In this project, NQIT researchers in Oxford Physics are collaborating with ColdQuanta Ltd to develop a compact vacuum system complete with integrated atomic source for use within ion trap quantum computers. One of the specific challenges on the road to developing a large quantum computer is the high level of engineering required to produce the devices and their subcomponents. This project seeks to develop a key subcomponent for an ion trap quantum computer within an industrial setting using scalable techniques. The successful execution of this project will bolster UK industry's position within the emerging international market in quantum computing and permit the future development of highly integrated systems.

Quantum Fibre Clock (QFC)

Recent high-profile publications about quantum innovation, such as the UK Blackett report published by the Government Office for Science on “The Quantum Age: Technological Opportunities” and the EU Report “Quantum Manifesto”, have addressed the growing importance of quantum technology and in particular for the development of future atomic clocks. Atomic clocks offer unparalleled accuracy and stability without dependence on GPS. At present, many applications in the defence, broadcast and financial industries are vulnerable to jamming, spoofing or errors in the GPS system itself.

The Quantum Fibre Clock (QFC) project will use hollow-core optical fibre filled with caesium vapour to produce an atomic clock which is smaller, lighter and more efficient than existing technologies. QFC will capitalise on UK momentum to stay ahead and give the UK a competitive advantage in the market place. The project will research the evolution of the hollow core fibre quantum research invented and undertaken by University of Bath in partnership with TMD Technologies Ltd and led by SME Chronos Technology Ltd. The previous research has concentrated on manufacturing an efficient hollow core fibre architecture, filling with rubidium vapour to create the physics package and developing the interface electronics to enable stability testing at 10 MHz and 1PPS.

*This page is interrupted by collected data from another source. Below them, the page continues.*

(** * Team generation of discord-teamgen: model and properties

    Shallow embedding of
    - [src/teamgen.ts]: [shuffle], [computeTeams], [optimizeTeams];
    - [src/services/permission.ts]: [TeamGenerationService] and
      [PermissionService];
    - [src/services/tournament.ts]: the roster pipeline of
      [TournamentService.generateTeams], [parseMatchString] and
      [recordMatch];
    - [src/db/utils.ts]: [generateTournamentId], the match statistics
      ([getTeamStats], [getTournamentSummary], [validateTeamsExist]) and the
      team assignments ([getPlayerTeam], [exchangePlayers],
      [addPlayerToTeam]), a table being the list of its rows.

    Conventions.
    - A rating (ADR) is a finite number with at most two decimals
      ([SetAdrSchema], "Float with 2 decimals" in [db/schema.ts]); it is held
      exactly, as an integer count of hundredths.  IEEE rounding is not
      modelled.  Spreads live in [number], which adds the infinities and NaN
      that [Math.max()], [Math.min()] and the initial [bestDiff] produce.
    - [Math.random] is a global stream: a fixed sequence [random : nat -> nat]
      of raw draws and a cursor in the program state that every call advances.
      [Math.floor(Math.random() * n)] is the raw draw reduced modulo [n].
    - Arrays of players that are passed around by reference (the caller's
      roster and the per-run copy) live in a heap of arrays; objects created
      and consumed inside one run are values.
    - A thrown exception is an [outcome]; the [while] loop of the optimizer
      takes fuel, and running out of it is a third outcome of its own.
    - Strings are strings of ASCII characters; scores and sequence numbers
      are integers below 2^53, which JavaScript holds exactly. *)

From Stdlib Require Import ZArith QArith Qround List Lia Permutation.
From Stdlib Require Import Ascii String DecimalString.
From Stdlib Require DecimalZ.
From stdpp Require Import base list strings gmap sorting.

Open Scope Z_scope.

(** ** JavaScript numbers that hold a spread *)

Inductive number : Type :=
  | NaN
  | NegInf
  | Fin (z : Z)
  | PosInf.

(** [a < b] *)
Definition num_ltb (a b : number) : bool :=
  match a, b with
  | NaN, _ | _, NaN => false
  | NegInf, NegInf => false
  | NegInf, _ => true
  | Fin _, NegInf => false
  | Fin x, Fin y => x <? y
  | Fin _, PosInf => true
  | PosInf, _ => false
  end.

(** [a <= b] *)
Definition num_leb (a b : number) : bool :=
  match a, b with
  | NaN, _ | _, NaN => false
  | NegInf, _ => true
  | Fin _, NegInf => false
  | Fin x, Fin y => x <=? y
  | Fin _, PosInf => true
  | PosInf, PosInf => true
  | PosInf, _ => false
  end.

(** [a - b] *)
Definition num_sub (a b : number) : number :=
  match a, b with
  | NaN, _ | _, NaN => NaN
  | Fin x, Fin y => Fin (x - y)
  | PosInf, PosInf | NegInf, NegInf => NaN
  | PosInf, _ | _, NegInf => PosInf
  | NegInf, _ | _, PosInf => NegInf
  end.

Definition num_max2 (a b : number) : number :=
  match a, b with
  | NaN, _ | _, NaN => NaN
  | _, _ => if num_ltb a b then b else a
  end.

Definition num_min2 (a b : number) : number :=
  match a, b with
  | NaN, _ | _, NaN => NaN
  | _, _ => if num_ltb b a then b else a
  end.

(** [Math.max(...xs)]: [-Infinity] on no argument. *)
Definition Math_max (xs : list number) : number := fold_left num_max2 xs NegInf.

(** [Math.min(...xs)]: [Infinity] on no argument. *)
Definition Math_min (xs : list number) : number := fold_left num_min2 xs PosInf.

(** ** Data of [teamgen.ts] *)

Record Player : Type := mkPlayer {
  name : string;
  adr : Z
}.

Record Team : Type := mkTeam {
  players : list Player;
  totalAdr : Z
}.

(** [ps.reduce((sum, p) => sum + p.adr, 0)] *)
Definition sumAdr (ps : list Player) : Z :=
  fold_left (fun sum p => sum + adr p) ps 0.

(** [Math.max(...totals) - Math.min(...totals)] with
    [totals = teams.map((t) => t.totalAdr)] *)
Definition spread (teams : list Team) : number :=
  let totals := map (fun t => Fin (totalAdr t)) teams in
  num_sub (Math_max totals) (Math_min totals).

(** ** Exceptions *)

(** The messages of [TeamGenerationError], one constructor per template,
    carrying the interpolated values. *)
Inductive TeamGenerationMessage : Type :=
  | NoPlayersProvided
      (* "No players provided for team generation" *)
  | CountNotDivisible (count teamSize : Z)
      (* "Player count (count) must be divisible by team size (teamSize)" *)
  | PlayersMissingAdr (names : list string)
      (* "Players missing ADR: " ++ names.join(", ") *)
  | PlayersInvalidAdr (names : list string)
      (* "Players with invalid ADR values: " ++ names.join(", ") *)
  | RunsNotPositive
      (* "Optimization runs must be a positive number" *)
  | RunsExceedMaximum (runs maxRuns : Q)
      (* "Optimization runs (runs) exceeds maximum allowed (maxRuns)" *)
  | TimedOut (runs : Q).
      (* "Team generation timed out. Try reducing ..." *)

(** The messages and codes of the [TournamentError]s of [generateTeams]. *)
Inductive TournamentMessage : Type :=
  | MissingAdr (names : list string)
      (* "Players missing ADR: " ++ names.join(", "), PLAYERS_MISSING_ADR *)
  | InvalidPlayerCount (count : Z)
      (* "Player count (count) must be divisible by 5 for team generation",
         INVALID_PLAYER_COUNT *)
  | PlayerMappingFailed (username : string)
      (* "Failed to map generated team player: username",
         PLAYER_MAPPING_FAILED *)
  | InvalidPlayerId (teamId playerId : string)
      (* "Invalid player ID found in team teamId: ...", INVALID_PLAYER_ID *)
  | TeamGenerationFailed (cause : option string).
      (* "Failed to generate teams: " ++ the message of the error caught,
         TEAM_GENERATION_FAILED; [None] for the message the engine gives a
         TypeError *)

Inductive exn : Type :=
  | Error (message : string)
  | TypeError
  | TeamGenerationError (message : TeamGenerationMessage)
  | TournamentError (message : TournamentMessage).

Inductive outcome (A : Type) : Type :=
  | Ok (a : A)
  | Throw (e : exn)
  | OutOfFuel.

Arguments Ok {A} a.
Arguments Throw {A} e.
Arguments OutOfFuel {A}.

(** ** Program state *)

Definition loc : Type := nat.

Record state : Type := mkState {
  heap : list (list Player);
  cursor : nat
}.

Definition M (A : Type) : Type := state -> outcome A * state.

Definition ret {A} (a : A) : M A := fun st => (Ok a, st).

Definition throw {A} (e : exn) : M A := fun st => (Throw e, st).

Definition outOfFuel {A} : M A := fun st => (OutOfFuel, st).

Definition bind {A B} (m : M A) (k : A -> M B) : M B :=
  fun st =>
    match m st with
    | (Ok a, st') => k a st'
    | (Throw e, st') => (Throw e, st')
    | (OutOfFuel, st') => (OutOfFuel, st')
    end.

Notation "'do' x <- m ; k" := (bind m (fun x => k))
  (at level 10, x pattern, m at level 100, k at level 200).

(** [a.length] and the elements of the array at [a]; an address always comes
    from an allocation, so the default is never taken on a live reference. *)
Definition readArray (a : loc) : M (list Player) :=
  fun st => (Ok (default [] (heap st !! a)), st).

(** [[...ps]] and [ps.map(f)]: a new array. *)
Definition allocArray (ps : list Player) : M loc :=
  fun st => (Ok (length (heap st)), mkState (heap st ++ [ps]) (cursor st)).

Section Random.

(** The sequence of raw values that [Math.random()] returns. *)
Variable random : nat -> nat.

(** [Math.random()] *)
Definition Math_random : M nat :=
  fun st => (Ok (random (cursor st)), mkState (heap st) (S (cursor st))).

(** [Math.floor(r * n)] for a draw [r] of [Math.random()] and a length [n]. *)
Definition scale (r n : nat) : nat :=
  match n with
  | O => O
  | _ => (r mod n)%nat
  end.

(** ** [shuffle] *)

(** [temp = array[i]; array[i] = array[j]; array[j] = temp].  The loop of
    [shuffle] keeps both indices in range. *)
Definition exchange {T} (i j : nat) (array : list T) : list T :=
  match array !! i, array !! j with
  | Some temp, Some y => <[j := temp]> (<[i := y]> array)
  | _, _ => array
  end.

(** The loop [for (let i = ...; i > 0; i--)] from index [i] down, on the
    array and the cursor of the random stream. *)
Fixpoint shuffleFrom {T} (i : nat) (array : list T) (c : nat) : list T * nat :=
  match i with
  | O => (array, c)
  | S i' =>
      let j := scale (random c) (i + 1) in
      shuffleFrom i' (exchange i j array) (S c)
  end.

Definition shuffleArray {T} (array : list T) (c : nat) : list T * nat :=
  shuffleFrom (length array - 1) array c.

(** [shuffle(a)] on an array of the heap, in place. *)
Definition shuffle (a : loc) : M unit :=
  fun st =>
    let '(ps, c) := shuffleArray (default [] (heap st !! a)) (cursor st) in
    (Ok tt, mkState (<[a := ps]> (heap st)) c).

(** [shuffle(indices)] on an array local to one iteration. *)
Definition shuffleLocal {T} (array : list T) : M (list T) :=
  fun st =>
    let '(xs, c) := shuffleArray array (cursor st) in
    (Ok xs, mkState (heap st) c).

(** ** [computeTeams] *)

(** [Array.from({ length: numTeams }, () => ({ players: [], totalAdr: 0 }))];
    a negative length gives the empty array. *)
Definition emptyTeams (numTeams : Z) : list Team :=
  replicate (Z.to_nat numTeams) (mkTeam [] 0).

(** [team.players.push(player); team.totalAdr += player.adr] *)
Definition addPlayer (team : Team) (player : Player) : Team :=
  mkTeam (players team ++ [player]) (totalAdr team + adr player).

(** The placement loop from index [i] on, [ps] being the players not yet
    placed.  [teams[i % numTeams]] on an index without a team is
    [undefined], and reading [players] of it throws. *)
Fixpoint placeFrom (numTeams : Z) (i : nat) (ps : list Player)
    (teams : list Team) : outcome (list Team) :=
  match ps with
  | [] => Ok teams
  | player :: ps' =>
      let k := Z.to_nat (Z.rem (Z.of_nat i) numTeams) in
      match teams !! k with
      | None => Throw TypeError
      | Some team =>
          placeFrom numTeams (S i) ps' (<[k := addPlayer team player]> teams)
      end
  end.

(** [computeTeams(players, teamSize)], for a length that is a multiple of a
    non-zero [teamSize] (the quotient is then the integer that
    [players.length / teamSize] is): [optimizeTeams] calls it on nothing
    else. *)
Definition computeTeams (ps : list Player) (teamSize : Z)
    : outcome (list Team * number) :=
  let numTeams := Z.quot (Z.of_nat (length ps)) teamSize in
  match placeFrom numTeams 0 ps (emptyTeams numTeams) with
  | Ok teams => Ok (teams, spread teams)
  | Throw e => Throw e
  | OutOfFuel => OutOfFuel
  end.

Definition lift {A} (o : outcome A) : M A := fun st => (o, st).

(** ** The local search of [optimizeTeams] *)

(** [teams[i]] for [i] one of the first two elements of [indices], itself
    [undefined] when [indices] is too short. *)
Definition teamAt (teams : list Team) (i : option nat) : option Team :=
  i ≫= (fun i => teams !! i).

(** [team.players[index] = player] followed by the recomputation of
    [team.totalAdr] by [reduce]. *)
Definition setPlayer (team : Team) (index : nat) (player : Player) : Team :=
  let ps := <[index := player]> (players team) in
  mkTeam ps (sumAdr ps).

(** The two assignments of a swap, and the two updates of the totals, on the
    teams at [i] and [j]; used with [(playerB, playerA)] for the swap and
    with [(playerA, playerB)] for the revert. *)
Definition assignPlayers (teams : list Team) (i j aIndex bIndex : nat)
    (teamA teamB : Team) (pa pb : Player) : list Team :=
  <[j := setPlayer teamB bIndex pb]> (<[i := setPlayer teamA aIndex pa]> teams).

(** The result of one iteration of the [while] loop: the teams, the tracked
    [adrDiff] and the counter [noImprovement]. *)
Definition searchState : Type := list Team * number * nat.

(** The body of the [while] loop.  [Math.random()] is called before the
    length it is multiplied with is read, so a draw precedes each
    [TypeError] on an [undefined] team; a player that is [undefined] is
    written into a team by the swap and makes the [reduce] throw.  The two
    indices are distinct ([shuffled_indices]), so [teamA] and [teamB] are
    two objects; the revert writes to the same two, which are then the teams
    at [i] and [j] as the swap left them. *)
Definition attempt (st : searchState) : M searchState :=
  let '(teams, adrDiff, noImprovement) := st in
  do indices <- shuffleLocal (seq 0 (length teams));
  let i := indices !! 0%nat in
  let j := indices !! 1%nat in
  do ra <- Math_random;
  match teamAt teams i, i with
  | Some teamA, Some i =>
      let aIndex := scale ra (length (players teamA)) in
      do rb <- Math_random;
      match teamAt teams j, j with
      | Some teamB, Some j =>
          let bIndex := scale rb (length (players teamB)) in
          match players teamA !! aIndex, players teamB !! bIndex with
          | Some playerA, Some playerB =>
              let swapped :=
                assignPlayers teams i j aIndex bIndex teamA teamB
                  playerB playerA in
              let newDiff := spread swapped in
              if num_ltb newDiff adrDiff then
                ret (swapped, newDiff, O)
              else
                match swapped !! i, swapped !! j with
                | Some teamA', Some teamB' =>
                    ret (assignPlayers swapped i j aIndex bIndex teamA' teamB'
                           playerA playerB,
                         adrDiff, S noImprovement)
                | _, _ => throw TypeError
                end
          | _, _ => throw TypeError
          end
      | _, _ => throw TypeError
      end
  | _, _ => throw TypeError
  end.

(** [while (noImprovement < maxNoImprovement) { ... }] *)
Fixpoint search (fuel : nat) (maxNoImprovement : Z) (st : searchState)
    : M (list Team * number) :=
  let '(teams, adrDiff, noImprovement) := st in
  if Z.of_nat noImprovement <? maxNoImprovement then
    match fuel with
    | O => outOfFuel
    | S fuel' =>
        do st' <- attempt st;
        search fuel' maxNoImprovement st'
    end
  else ret (teams, adrDiff).
(** X25. When the creation fails because the role exists, the role is
    adopted only if its tags name this stage and this resource:
    otherwise the function fails right after it got the role, and sends
    nothing else. *)
Theorem foreign_role_is_not_adopted stage resourceID output_policies props e :
  let create := CreateRoleCommand (roleName props) (assumeRolePolicy props)
                  (description props) (role_path props)
                  (maxSessionDuration props) (permissionsBoundary props)
                  (default [] (tags props)
                   ++ [("alchemy_stage", stage);
                       ("alchemy_resource", resourceID)]) in
  client_send [] create = inr e →
  instanceof_EntityAlreadyExistsException e = true →
  (∃ existing role_tags,
     client_send [create] (GetRoleCommand (roleName props))
     = inl (Some existing) ∧
     iam_Tags existing = Some role_tags ∧
     tag_value "alchemy_stage" role_tags = Some stage ∧
     tag_value "alchemy_resource" role_tags = Some resourceID) ∨
  (∃ e', Role client_send AWS_ACCOUNT_ID now phase_create stage resourceID
           output_policies props []
         = ([create; GetRoleCommand (roleName props)], inr e')).
Proof.
  intros create Hc He. unfold Role. cbn [is_create].
  destruct (client_send [create] (GetRoleCommand (roleName props)))
    as [existing|e'] eqn:Hget.
  - destruct (bool_decide (tag_value "alchemy_stage"
                             (default [] (existing ≫= iam_Tags))
                           ≠ Some stage)
              || bool_decide (tag_value "alchemy_resource"
                                (default [] (existing ≫= iam_Tags))
                              ≠ Some resourceID)) eqn:Hm.
    + right. exists e. apply bind_run_inr. unfold iam_try.
      rewrite (bind_run_inr _ _ [] [create] e)
        by (by rewrite send_run; fold create; rewrite Hc).
      rewrite He. cbn [andb].
      rewrite (bind_run_inl _ _ [create]
                 [create; GetRoleCommand (roleName props)] existing)
        by (by rewrite send_run, Hget).
      by rewrite Hm.
    + left. apply orb_false_iff in Hm as [H1 H2].
      apply bool_decide_eq_false_1 in H1. apply bool_decide_eq_false_1 in H2.
      apply dec_stable in H1. apply dec_stable in H2.
      destruct existing as [existing|]; [|done].
      simpl in H1, H2.
      destruct (iam_Tags existing) as [role_tags|] eqn:Ht; [|done].
      by exists existing, role_tags.
  - right. exists e'. apply bind_run_inr. unfold iam_try.
    rewrite (bind_run_inr _ _ [] [create] e)
      by (by rewrite send_run; fold create; rewrite Hc).
    rewrite He. cbn [andb].
    by rewrite (bind_run_inr _ _ [create]
                  [create; GetRoleCommand (roleName props)] e')
      by (by rewrite send_run, Hget).
Qed.
End RoleFacts.

Lemma role_commands_are_justified_witness :
  phase_update ≠ phase_delete ∧
  ∀ rn n,
    DeleteRolePolicyCommand rn n
      ∈ (Role (app_exists "dev" "role") None 0 phase_update "dev" "role"
           (Some [reader_policy "{}"; writer_policy])
           (demo_role [reader_policy "[]"]) []).1 →
    rn = "app" ∧ n ∉ ["reader"].
Proof.
  assert (phase_update ≠ phase_delete) as H by discriminate.
  split; [exact H|]. intros rn n Hin.
  destruct (role_commands_are_justified (app_exists "dev" "role") None 0%Z
              phase_update "dev" "role"
              (Some [reader_policy "{}"; writer_policy])
              (demo_role [reader_policy "[]"]) H) as (Hdel & _).
  destruct (Hdel rn n Hin) as (-> & _ & _ & Hn). split; [reflexivity|exact Hn].
Defined.

Lemma returned_role_is_synchronised_witness :
  ∃ trace out,
    Role (app_exists "dev" "role") None 0 phase_update "dev" "role"
      (Some [reader_policy "{}"; writer_policy])
      (demo_role [reader_policy "[]"]) [] = (trace, inl out) ∧
    DeleteRolePolicyCommand "app" "writer" ∈ trace ∧
    PutRolePolicyCommand "app" "reader" "[]" ∈ trace.
Proof.
  eexists _, _. split; [vm_compute; reflexivity|].
  destruct (returned_role_is_synchronised (app_exists "dev" "role") None 0%Z
              phase_update "dev" "role"
              (Some [reader_policy "{}"; writer_policy])
              (demo_role [reader_policy "[]"]) _ _
              ltac:(discriminate) ltac:(vm_compute; reflexivity))
    as (Hdel & Hput & _).
  split.
  - apply (Hdel writer_policy).
    + apply list_elem_of_In. vm_compute. auto.
    + intros Hin. apply list_elem_of_In in Hin. vm_compute in Hin.
      destruct Hin as [Hin|[]]. discriminate.
  - apply (Hput (reader_policy "[]")).
    + apply list_elem_of_In. vm_compute. auto.
    + intros old Hold. vm_compute in Hold. injection Hold as <-.
      vm_compute. discriminate.
Defined.

Lemma unchanged_update_only_tags_witness :
  ∃ role,
    Role (app_exists "dev" "role") None 0 phase_update "dev" "role"
      (policies (demo_role [reader_policy "{}"]))
      (demo_role [reader_policy "{}"]) []
    = ([GetRoleCommand "app";
        TagRoleCommand "app" [("alchemy_stage", "dev");
                              ("alchemy_resource", "role")]],
       inl {| role_props := demo_role [reader_policy "{}"];
              role_id := "app";
              role_arn := iam_Arn role; uniqueId := iam_RoleId role;
              roleId := iam_RoleId role;
              createDate := iam_CreateDate role |}).
Proof.
  eexists.
  eapply (unchanged_update_only_tags (app_exists "dev" "role") None 0%Z
            "dev" "role" (demo_role [reader_policy "{}"])).
  - apply NoDup_singleton.
  - reflexivity.
  - reflexivity.
  - reflexivity.
  - reflexivity.
  - reflexivity.
Defined.

Lemma absent_role_is_deleted_witness :
  Role nothing_exists None 0 phase_delete "dev" "role" None
    (demo_role [reader_policy "{}"; writer_policy]) []
  = ([DeleteRolePolicyCommand "app" "reader";
      DeleteRolePolicyCommand "app" "writer"; DeleteRoleCommand "app"],
     inl {| role_props := demo_role [reader_policy "{}"; writer_policy];
            role_id := "app";
            role_arn := Some "arn:aws:iam::undefined:role/app";
            uniqueId := Some ""; roleId := Some "";
            createDate := Some 0%Z |}).
Proof.
  apply (absent_role_is_deleted nothing_exists None 0%Z "dev" "role" None
           (demo_role [reader_policy "{}"; writer_policy])).
  intros sent c. reflexivity.
Defined.

Lemma foreign_role_is_not_adopted_witness :
  ∃ e', Role (app_exists "other" "role") None 0 phase_create "dev" "role"
          None (demo_role []) []
        = ([CreateRoleCommand "app" "{}" None None None None
              [("alchemy_stage", "dev"); ("alchemy_resource", "role")];
            GetRoleCommand "app"], inr e').
Proof.
  destruct (foreign_role_is_not_adopted (app_exists "other" "role") None 0%Z
              "dev" "role" None (demo_role [])
              {| error_name := "EntityAlreadyExistsException";
                 instanceof_EntityAlreadyExistsException := true |})
    as [(existing & role_tags & Hget & Ht & Hs & _)|H].
  - reflexivity.
  - reflexivity.
  - exfalso. vm_compute in Hget. injection Hget as <-.
    vm_compute in Ht. injection Ht as <-. vm_compute in Hs. discriminate.
  - exact H.
Defined.

(** ** The router of a static site *)

Lemma truthy_None_or s : truthy s = None ∨ ∃ v, s = Some v ∧ v ≠ "" ∧ truthy s = Some v.
Proof. destruct s as [[|a v]|]; eauto. Qed.

Section RouterFacts.
Context (manifest inherited : string → option string)
  (caches_default : Cache)
  (request : Request) (env : Env).

Lemma manifest_etag_cases key :
  (manifest_etag manifest inherited key = None ∧
   (manifest key = Some "" ∨ manifest key = None ∧ inherited key = None)) ∨
  (∃ etag,
     manifest_etag manifest inherited key = Some etag ∧
     (manifest key = Some etag ∧ etag ≠ "" ∨
      manifest key = None ∧ inherited key = Some etag)).
Proof.
  unfold manifest_etag.
  destruct (manifest key) as [[|a entry]|]; [left; eauto|right; eauto|].
  destruct (inherited key) as [member|]; [right; eauto|left; eauto].
Qed.

Lemma respond_cases reads status key object :
  let r := respond manifest inherited caches_default request reads status
             key object in
  kv_reads r = reads ∧
  ((∃ e, fetch_result r = inr e) ∨
   (∃ headers,
      fetch_result r
      = inl (Built status headers (default "" (kv_value object))) ∧
      headers_for manifest inherited key object headers ∧
      cache_saved r
      = if bool_decide (request_method request = "GET")
        then Some (Built status headers (default "" (kv_value object)))
        else None)).
Proof.
  unfold respond, headers_for.
  destruct (manifest_etag_cases key) as [[Hm Hwhy]|(etag & Hm & Hwhy)];
    rewrite Hm.
  - destruct (bool_decide (request_method request = "GET")).
    + destruct (cache_put _ _); cbn; eauto 10.
    + cbn. eauto 10.
  - destruct (kv_metadata object) as [metadata|]; [|cbn; eauto].
    destruct (bool_decide (request_method request = "GET")).
    + destruct (cache_put _ _); cbn; eauto 15.
    + cbn. split; [done|]. right. eexists. split_and!; [done| |done].
      right. eauto 10.
Qed.

Lemma serve_cases reads status key otherwise :
  let r := serve manifest inherited caches_default request env reads status
             key otherwise in
  (∃ e, kv_reads r = reads ++ [key] ∧ fetch_result r = inr e) ∨
  (∃ object, ASSETS env (length reads) key = inl object ∧
             truthy (kv_value object) = None ∧
             r = otherwise (reads ++ [key])) ∨
  (∃ object body headers,
     ASSETS env (length reads) key = inl object ∧
     kv_value object = Some body ∧ body ≠ "" ∧
     kv_reads r = reads ++ [key] ∧
     fetch_result r = inl (Built status headers body) ∧
     headers_for manifest inherited key object headers ∧
     cache_saved r = if bool_decide (request_method request = "GET")
                     then Some (Built status headers body) else None).
Proof.
  unfold serve. destruct (ASSETS env (length reads) key) as [object|e];
    [|left; eauto].
  destruct (truthy_None_or (kv_value object)) as [Hv|(body & Hv & Hne & Ht)].
  - rewrite Hv. right; left. eauto.
  - rewrite Ht.
    destruct (respond_cases (reads ++ [key]) status key object)
      as (Hr & [(e & He)|(headers & Hres & Hh & Hs)]).
    + left. eauto.
    + right; right. rewrite Hv in Hres, Hs. exists object, body, headers.
      done.
Qed.

(** What is answered from [ASSETS] is not a response of the cache. *)
Lemma serve_not_from_cache reads status key otherwise cached :
  (∀ reads', fetch_result (otherwise reads') ≠ inl (FromCache cached)) →
  fetch_result (serve manifest inherited caches_default request env reads status key
                  otherwise) ≠ inl (FromCache cached).
Proof.
  intros Ho.
  destruct (serve_cases reads status key otherwise)
    as [(e & _ & He)|[(o & _ & _ & ->)|(o & b & h & _ & _ & _ & _ & Hf & _)]];
    [congruence|apply Ho|congruence].
Qed.



(** X27. [fetch] answers with the response of the cache exactly when
    the cache holds one whose [etag] is the entry of the manifest for
    the path of the request itself: a page that is reached through
    [/index.html] or [.html] only is never answered from the cache. *)
Theorem cache_is_used_only_with_the_manifest_etag (cached : CachedResponse) :
  let r := fetch manifest inherited caches_default request env in
  fetch_result r = inl (FromCache cached) ↔
  cache_match caches_default = inl (Some cached) ∧
  ∃ etag, cached_etag cached = Some etag ∧
          manifest (filePath_of request env) = Some etag.
Proof.
  intros r. subst r. unfold fetch, lookupCache.
  assert (∀ reads,
            fetch_result
              (match truthy (ERROR_PAGE env) with
               | Some error_page =>
                   serve manifest inherited caches_default request env reads 404
                     error_page
                     (λ reads, {| kv_reads := reads; cache_saved := None;
                                  fetch_result :=
                                    inl (Built 404 [] "Page Not Found") |})
               | None =>
                   serve manifest inherited caches_default request env reads 200
                     (INDEX_PAGE env)
                     (λ reads, {| kv_reads := reads; cache_saved := None;
                                  fetch_result :=
                                    inl (Built 404 [] "Page Not Found") |})
               end) ≠ inl (FromCache cached)) as Hfb.
  { intros reads.
    destruct (truthy (ERROR_PAGE env)); by apply serve_not_from_cache. }
  assert (fetch_result
            (serve manifest inherited caches_default request env [] 200
               (filePath_of request env)
               (λ reads, serve manifest inherited caches_default request env reads 200
                  (filePath_of request env
                   +:+ (if endsWith_slash (filePath_of request env) then ""
                        else "/") +:+ "index.html")
                  (λ reads, serve manifest inherited caches_default request env reads
                     200 (filePath_of request env +:+ ".html")
                     (λ reads,
                        match truthy (ERROR_PAGE env) with
                        | Some error_page =>
                            serve manifest inherited caches_default request env reads
                              404 error_page
                              (λ reads, {| kv_reads := reads;
                                           cache_saved := None;
                                           fetch_result :=
                                             inl (Built 404 []
                                                    "Page Not Found") |})
                        | None =>
                            serve manifest inherited caches_default request env reads
                              200 (INDEX_PAGE env)
                              (λ reads, {| kv_reads := reads;
                                           cache_saved := None;
                                           fetch_result :=
                                             inl (Built 404 []
                                                    "Page Not Found") |})
                        end))))
          ≠ inl (FromCache cached)) as not_from_cache.
  { repeat (apply serve_not_from_cache; intros ?). apply Hfb. }
  destruct (cache_match caches_default) as [[c|]|e] eqn:Hc.
  - destruct (cached_etag c) as [etag|] eqn:He;
      [destruct (manifest (filePath_of request env)) as [etag'|] eqn:Hm;
       [destruct (decide (etag = etag')) as [->|Hne]|]|].
    + rewrite bool_decide_eq_true_2 by done. cbn. split.
      * intros [= <-]. eauto.
      * intros ([= <-] & _). done.
    + rewrite bool_decide_eq_false_2 by done. split.
      * intros H. by destruct not_from_cache.
      * intros ([= <-] & etag2 & ? & ?). congruence.
    + split.
      * intros H. by destruct not_from_cache.
      * intros ([= <-] & etag2 & ? & ?). congruence.
    + split.
      * intros H. by destruct not_from_cache.
      * intros ([= <-] & etag2 & ? & ?). congruence.
  - split; [|by intros [? _]].
    intros H. by destruct not_from_cache.
  - split; [done|by intros [? _]].
Qed.
End RouterFacts.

This project will concentrate on the filling of the hollow core fibre with caesium, and subsequent creation of a working prototype clock and a small quantity of demonstrators. These will be used to inform prospective users that the technology is viable and enable testing in appropriate applications and environmental conditions such as temperature, pressure, shock and vibration.

IOTA: Compact Ion Clock for Precision Timing Applications

Precision timing plays a vital role in the economy, from enabling satellite-free navigation to protecting the integrity of electronic financial trading. In this project, M Squared Lasers, together with the University of Sussex will develop a portable optical atomic reference based on trapped ions and an optical micro-comb. Both systems together can function as an atomic clock with a significantly improved accuracy compared with current commercial systems. This 12 month project will establish a commercial capability in this strategically important field, bringing the academic outputs into the industrial domain and towards practical deployment in a range of sectors.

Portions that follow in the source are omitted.